Mathis later filed a motion for summary judgment under the Privette Doctrine which was granted by the trial court but later reversed by the Court of Appeal which held that a landowner may be liable to an independent contractor or its workers for injuries resulting from known hazards in certain circumstances. On petition to the Supreme Court, the Supreme Court granted review.


The Supreme Court Decision


The California Supreme Court, referencing its decision in Kinsman v. Unocal Corporation, 37 Cal.4th 659 (2005), noted that in Kinsman, which involved a concealed hazard rather than a known hazard, it had observed that “[t]here may be situations . . . in which an obvious hazard, for which no warning is necessary, nonetheless gives rise to a duty on the landowner’s part to remedy the hazard because knowledge of the hazard is inadequate to prevent injury.”


But, explained the Supreme Court, since Kinsman did not involve an obvious hazard, there was no need to address the question raised in Gonzalez whether a landowner is liable for injuries sustained when there is a known hazard on a property that the independent contractor cannot remedy or protect against through the adoption of reasonable safety precautions.


The Supreme Court, tracing a thread of reasoning in its decisions in Kinsman, Hooker v. Department of Transportation, 27 Cal.4th 198 (2002), and Seabright Ins. Co. v. US Airways, Inc., 52 Cal.4th 590 (2011), held that applying liability to a landlord for known hazards on a property, even where the independent contractor cannot remedy or protect against such hazards through the adoption of reasonable safety precautions, would turn the Privette Doctrine “on its head by requiring the landowner to affirmatively assess workplace safety”:


The landowner would need to determine whether the contractor is able to adopt reasonable safety precautions to protect against the known hazard and, if not, to remedy the hazard.
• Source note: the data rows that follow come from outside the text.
(** A new object for an inode that goes on the queue. *)
Lemma wf_new s r I U F E c p h o :
  wf s r I U F E -> reachable c -> rc_table s !! c = None -> rc_heap s = p :: h ->
  ri_link o = 1 -> ri_entry_num o = 0 -> ri_list o = [] ->
  let q := rc_queue s in
  wf (upd_rc_queue (mk_queue (front q) (rear q + 1) (<[Z.to_nat (rear q) := c]> (data q)) (capacity q))
        (upd_rc_table <[c := o]> (upd_rc_heap (fun _ => h) s))) r I U F E /\
  rear q < capacity q /\
  pushed (upd_rc_queue (mk_queue (front q) (rear q + 1) (<[Z.to_nat (rear q) := c]> (data q)) (capacity q)) s) = pushed s ++ [c].
Proof.
  intros [] Hc Hn Hh Hl He Hli q. destruct w_queue0 as (Hq1 & Hq2 & Hq3 & Hq4). fold q in Hq1, Hq2, Hq3, Hq4.
  assert (c ∉ pushed s) as Hcn.
  { intros Hin. apply w_table0 in Hin as [? Hin]. congruence. }
  assert (zlength (pushed s) = rear q) as Hlen.
  { unfold pushed, zlength. fold q. rewrite length_take. unfold zlength in Hq4. lia. }
  assert (NoDup (pushed s ++ [c])) as Hnd .
  { apply NoDup_app. split; [done|]. split; [|apply NoDup_singleton]. intros k Hk ->%list_elem_of_singleton. done. }
  assert (rear q < capacity q) as Hlt.
  { pose proof nums. pose proof (NoDup_bound (pushed s ++ [c]) (inode_num sb) ltac:(lia) Hnd) as Hb.
    rewrite zlength_app, zlength_cons in Hb. change (zlength (@nil Z)) with 0 in Hb. rewrite Hq3. apply Z.lt_le_trans with (1 + rear q); [lia|].
    rewrite <- Hlen. etrans; [|apply Hb]; [lia|]. intros k [Hk|Hk]%elem_of_app; [apply (io_range _ _ Himg); auto|].
    apply list_elem_of_singleton in Hk as ->. by apply (io_range _ _ Himg). }
  assert (take (Z.to_nat (rear q + 1)) (<[Z.to_nat (rear q) := c]> (data q)) = pushed s ++ [c]) as Hp.
  { replace (Z.to_nat (rear q + 1)) with (S (Z.to_nat (rear q))) by lia.
    unfold zlength in Hq4. rewrite (take_S_r _ _ c) by (apply list_lookup_insert_eq; lia).
    by rewrite take_insert_ge by lia. }
  split; [|split; [done|exact Hp]].
  destruct w_heap0 as (Hh1 & Hh2). rewrite Hh in Hh1, Hh2. apply NoDup_cons in Hh1 as [Hh0 Hh1].
  split; unfold pushed in *; simpl; rewrite ?Hp; try done.
  - split; [lia|]. split; [lia|]. split; [done|]. by rewrite zlength_insert.
  - intros i [Hi|Hi]%elem_of_app; [auto|]. by apply list_elem_of_singleton in Hi as ->.
  - intros i. rewrite lookup_insert_is_Some', elem_of_app, list_elem_of_singleton, w_table0. split; intros [?|?]; auto.
  - intros i o' [[<- <-]|[Hne Hi]]%lookup_insert_Some; [|eauto]. rewrite Hl. pose proof (zlength_nonneg U). lia.
  - intros i o' [[<- <-]|[Hne Hi]]%lookup_insert_Some; [|eauto]. rewrite He. symmetry. auto.
  - intros i Hi. apply w_unseen0. rewrite elem_of_app in Hi. tauto.
  - split; [done|]. intros x Hx. apply Hh2. by right.
  - intros i o' [[<- <-]|[Hne Hi]]%lookup_insert_Some; [|eauto]. rewrite Hli. split; [constructor|]. intros x Hx. by apply not_elem_of_nil in Hx.
  - intros i j o1 o2 x Hij [[<- <-]|[Hne Hi]]%lookup_insert_Some [[<- <-]|[Hne' Hj]]%lookup_insert_Some;
      rewrite ?Hli; try done; [by intros ?%not_elem_of_nil|intros _; apply not_elem_of_nil|eauto].
  - rewrite zlength_app, zlength_cons. change (zlength (@nil Z)) with 0. rewrite Hh, zlength_cons in w_room0. lia.
Qed.

Lemma wf_weaken s r r' I U F E : r' <= r -> wf s r I U F E -> wf s r' I U F E.
Proof. intros Hr []. split; try done. lia. Qed.

(** There is memory for a new inode. *)
Lemma room_new s r I U F E c :
  wf s r I U F E -> 0 <= r -> reachable c -> rc_table s !! c = None -> exists p h, rc_heap s = p :: h /\ p <> 0.
Proof.
  intros [] Hr Hc Hn. assert (c ∉ pushed s) as Hcn.
  { intros Hin. apply w_table0 in Hin as [? Hin]. congruence. }
  destruct w_sets0 as (HI & _ & HF), w_ranges0 as (RI & _ & RF). pose proof nums.
  assert (zlength I <= inode_num sb) by (apply NoDup_bound; [lia|done|]; intros; by apply (io_range _ _ Himg), RI).
  assert (zlength F <= fnum) by (apply NoDup_bound; [lia|done|]; intros k Hk; specialize (RF k Hk); lia).
  assert (zlength (c :: pushed s) <= inode_num sb) as Hp.
  { apply NoDup_bound; [lia|by constructor|]. intros k [->|Hk]%elem_of_cons; apply (io_range _ _ Himg); auto. }
  rewrite zlength_cons in Hp. destruct (rc_heap s) as [|p h]; [change (zlength (@nil Z)) with 0 in w_room0; lia|].
  exists p, h. split; [done|]. apply w_heap0. by left.
Qed.

(** ** A slot of a directory *)

(** [n] more entries of [i]. *)
Definition bump (n : Z) (E : Z -> Z) (i : Z) : Z -> Z := fun j => if j =? i then E i + n else E j.

(** The end of [rc_handle_dirent], from the change of the link count. *)
Lemma count_entry s r I U F E i :
  wf s r I U F E -> is_Some (rc_table s !! i) -> 0 <= E i < 2 ^ 32 ->
  exists s', upd_ri i (upd_ri_entry_num (fun n => u64 (n + 1))) s = Ok (tt, s') /\
    wf s' r I U F (bump 1 E i) /\ later s s'.
Proof.
  intros Hw Hi HE. eexists. split; [by apply upd_ri_eq|]. split.
  - eapply wf_alter; [done|done| |].
    + intros j Hj. unfold bump. destruct (Z.eqb_spec j i); [done|done].
    + intros o Ho. simpl. split; [done|]. split; [by apply (w_link _ _ _ _ _ _ Hw i)|].
      rewrite (w_num _ _ _ _ _ _ Hw i o Ho). unfold bump. rewrite Z.eqb_refl. apply u64_small. lia.
  - by apply later_alter.
Qed.

Lemma link_present s r I U F E c o :
  wf s r I U F E -> rc_table s !! c = Some o -> ri_link o <= zlength U -> zlength U < 2 ^ 31 - 1 ->
  exists s', upd_ri c (upd_ri_link (fun l => i32 (l + 1))) s = Ok (tt, s') /\
    wf s' r I U F E /\ later s s' /\ exists o', rc_table s' !! c = Some o' /\ ri_link o' <> 1.
Proof.
  intros Hw Ho Hl Hb. pose proof (w_link _ _ _ _ _ _ Hw c o Ho) as Hk.
  assert (i32 (ri_link o + 1) = ri_link o + 1) as Hi by (apply i32_small; lia).
  eexists. split; [apply upd_ri_eq; by eexists|]. split; [|split].
  - eapply wf_alter; [done|by eexists|done|]. intros o' Ho'. rewrite Ho in Ho'. injection Ho' as <-. simpl.
    split; [done|]. split; [lia|]. by apply (w_num _ _ _ _ _ _ Hw c).
  - by apply later_alter.
  - simpl. rewrite lookup_alter_eq, Ho. eexists. split; [done|]. simpl. lia.
Qed.

Lemma queue_push_eq s v :
  rear (rc_queue s) < capacity (rc_queue s) -> 0 <= front (rc_queue s) <= rear (rc_queue s) ->
  zlength (data (rc_queue s)) = capacity (rc_queue s) ->
  let q := rc_queue s in
  queue_push v s = Ok (0, upd_rc_queue (mk_queue (front q) (rear q + 1) (<[Z.to_nat (rear q) := v]> (data q)) (capacity q)) s).
Proof.
  intros Hr Hf Hz q. unfold queue_push. mstep eq_refl. fold q. rewrite Z.geb_leb.
  destruct (Z.leb_spec (capacity q) (rear q - front q)); [subst q; lia|].
  erewrite M_bind_step by (unfold lift; rewrite zset_in by (subst q; lia); reflexivity). done.
Qed.

Lemma rc_iget_present s i : is_Some (rc_table s !! i) -> 0 <= i < inode_num sb -> rc_iget sb fresh i s = Ok (1, s).
Proof.
  intros [o Ho] Hi. unfold rc_iget. mstep eq_refl. destruct (Z.leb_spec 0 i), (Z.ltb_spec i (inode_num sb)); try lia.
  simpl. by rewrite Ho.
Qed.

(** What [rc_handle_dirent] does for a slot that names an inode it has seen. *)
Lemma dirent_present s r I U F E k l c :
  wf s r I U F E -> 0 < k < dnum -> k ∉ U -> bits l dnum (k :: U) -> c = named sb m k ->
  is_Some (rc_table s !! c) ->
  exists s', (_ ← upd_ri c (upd_ri_link (fun l => i32 (l + 1)));
              o ← rd_ri c;
              (if ri_link o =? 1 then _ ← queue_push (i32 (load m (IDX2DENT sb k + PD_ino) 8)); mret tt else mret tt))
             (upd_rc_map SLOT_DIR l s) = Ok (tt, s') /\
    wf s' r I (k :: U) F E /\ later s s' /\ c ∈ pushed s'.
Proof.
  intros Hw Hk Hn Hb -> [o Ho]. pose proof (wf_mark_dir _ _ _ _ _ _ _ _ Hw Hk Hn Hb) as Hw1.
  pose proof (w_link _ _ _ _ _ _ Hw _ _ Ho) as Hl. pose proof nums.
  assert (zlength (k :: U) <= dnum - 1).
  { destruct (w_sets _ _ _ _ _ _ Hw1) as (_ & HU & _), (w_ranges _ _ _ _ _ _ Hw1) as (_ & RU & _).
    pose proof (NoDup_bound (0 :: k :: U) dnum) as Hd. rewrite zlength_cons in Hd.
    enough (1 + zlength (k :: U) <= dnum) by lia. apply Hd; [lia| |].
    - constructor; [|done]. intros H0. specialize (RU _ H0). lia.
    - intros j [->|Hj]%elem_of_cons; [lia|]. specialize (RU _ Hj). lia. }
  destruct (link_present (upd_rc_map SLOT_DIR l s) r I (k :: U) F E (named sb m k) o Hw1 Ho)
    as (s' & Hs' & Hw' & Hl' & o' & Ho' & Hne); [rewrite zlength_cons; lia|lia|].
  exists s'. split; [|split; [done|split]].
  - mstep Hs'. mstep (rd_ri_eq _ _ _ Ho'). destruct (Z.eqb_spec (ri_link o') 1); [done|]. done.
  - etrans; [|exact Hl']. by split; eauto.
  - apply (w_table _ _ _ _ _ _ Hw'). by eexists.
Qed.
This makes little sense given that a landowner typically hires an independent contractor precisely because of the contractor’s expertise in the contracted-for work and the hirer usually has no right to interfere with the contractor’s decisions regarding safety or otherwise control the contractor’s work.

While acknowledging that “financial and other real world factors” might make it “difficult for an independent contractor to raise safety concerns with the hirer or to simply walk away from a job it has deemed to be unsafe,” the Supreme Court noted that “independent contractors can typically factor the cost of added safety precautions or any increased safety risks into the contract price, that “[t]hey can also purchase workers’ compensation to cover any injuries sustained while on the job,” and that the Court’s holding “avoids the unfair ‘tort damages windfall’ that would result from adopting a rule that allows independent contractors and their workers to obtain tort damages from the landowner while the landowner’s own employees are limited to workers’ compensation.


Conclusion


Gonzalez establishes a bright line rule that landowners are not liable for injuries sustained by employees of independent contractors due to obvious hazards even if the independent contractor cannot remedy or protect against those hazards through reasonable safety precautions.